Moreover, it is also possible to use the quick one-liner version of `ggplot`, namely `qplot`:

    qplot(x = gndr, y = agea, data = d, color = vote, geom = "boxplot") + labs(x = "Gender")

or even:

    qplot(x = gndr, y = agea, data = d, color = vote, geom = "boxplot", xlab = "Gender")
    
Further details are available in the handout "lang-r-ggplot".

### Data from other countries

Data from all other participating countries can be loaded in the same manner:

In [None]:
db <- readRDS("data/ess-one-round.rds")
cat("No. observations =", nrow(db))
table(db$cntry)

Since French data are (deliberately) missing from this dataset, we can append them to the above data frame as follows: 

In [None]:
db <- rbind.data.frame(db, d)
cat("No. observations =", nrow(db))

In [None]:
db$cntry <- factor(db$cntry)
table(db$cntry)

Remember that is also possible to use `summary()` with a factor variable to display a table of counts.

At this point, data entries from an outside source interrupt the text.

Lemma upload_contract_witness :
  UploadPage.file ready_to_upload = Some sample_pdf /\
  UploadPage.selectedSections ready_to_upload <> [] /\
  let request :=
    mkRequest POST "/upload"
      [ ("file", FormFile sample_pdf);
        ("sections", FormString (identifier_json ["ndps"; "timeline"])) ] in
  let r := exec (@UploadPage.handleSubmit identifier_json ready_to_upload
                   accepted_reply) ready_to_upload in
  count_requests (fun _ => true) r.2 = 1 /\
  head r.2 = Some (Fetch request) /\
  UploadPage.file r.1 = Some sample_pdf /\
  UploadPage.selectedSections r.1 = ["ndps"; "timeline"] /\
  r.2 = [ Fetch request; Navigate "/results/wf-1" ] /\
  UploadPage.error r.1 = None.
Proof.
  split; [reflexivity|]. split; [discriminate|].
  apply (@upload_contract identifier_json ready_to_upload sample_pdf
           accepted_reply); [reflexivity | discriminate].
Defined.

(** C2, as stated, fails for a response whose body is not JSON (a 500
    with an empty body): the fetch did not throw and the response is not
    an ok one with a true [success], yet the error shown is neither the
    body's [detail] nor the fallback but the network error, because
    [response.json()] rejects inside the same [try]. *)
Lemma unreadable_reply_reports_network_error :
  let request :=
    mkRequest POST "/upload"
      [ ("file", FormFile sample_pdf);
        ("sections", FormString (identifier_json ["ndps"; "timeline"])) ] in
  let r := exec (@UploadPage.handleSubmit identifier_json ready_to_upload
                   server_error) ready_to_upload in
  UploadPage.file ready_to_upload = Some sample_pdf /\
  UploadPage.selectedSections ready_to_upload = ["ndps"; "timeline"] /\
  (exists response : Response UploadReply.t,
     server_error = inr response /\ ok response = false) /\
  r.2 = [ Fetch request ] /\
  UploadPage.error r.1 =
    Some "Network error. Please check your connection and try again." /\
  UploadPage.error r.1 <> Some "Error processing PDF. Please try again.".
Proof.
  split_and!; try reflexivity; [|discriminate].
  eexists. split; reflexivity.
Qed.

(** ** The results page *)

Section Results.
Import ResultsPage.
Context `{JsonCodec}.

Lemma nonempty_string_cases (w : string) :
  w <> "" -> exists a w', w = String a w'.
Proof. destruct w; [done | eauto]. Qed.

In this particular case, we are just appending a data frame to another data frame already loaded in memory. This assumes that both share the name columns, of course. Sometimes, another common operation might be performed, an 'inner join' between two data tables. For example, imagine that part of the information is spread out in one data frame, and the rest of the data sits in another data frame. If the two data frames have a common unique ID, it is then easy to merge both data frames using the `merge` command. Here is a simplified example using the above data, that we will split in two beforehand:

In [None]:
db$id <- 1:nrow(db)
db1 <- db[,c(1:10,ncol(db))]
db2 <- db[,c(11:(ncol(db)-1),ncol(db))]
all <- merge(db1, db2, by = "id")

In case the unique ID is spelled differently in the two data frames, it is possible to replace `by=` with `by.x=` and `by.y=`. Notice that we created a column to store the unique ID (as an integer), since it would be more difficult to use `rownames` as the key.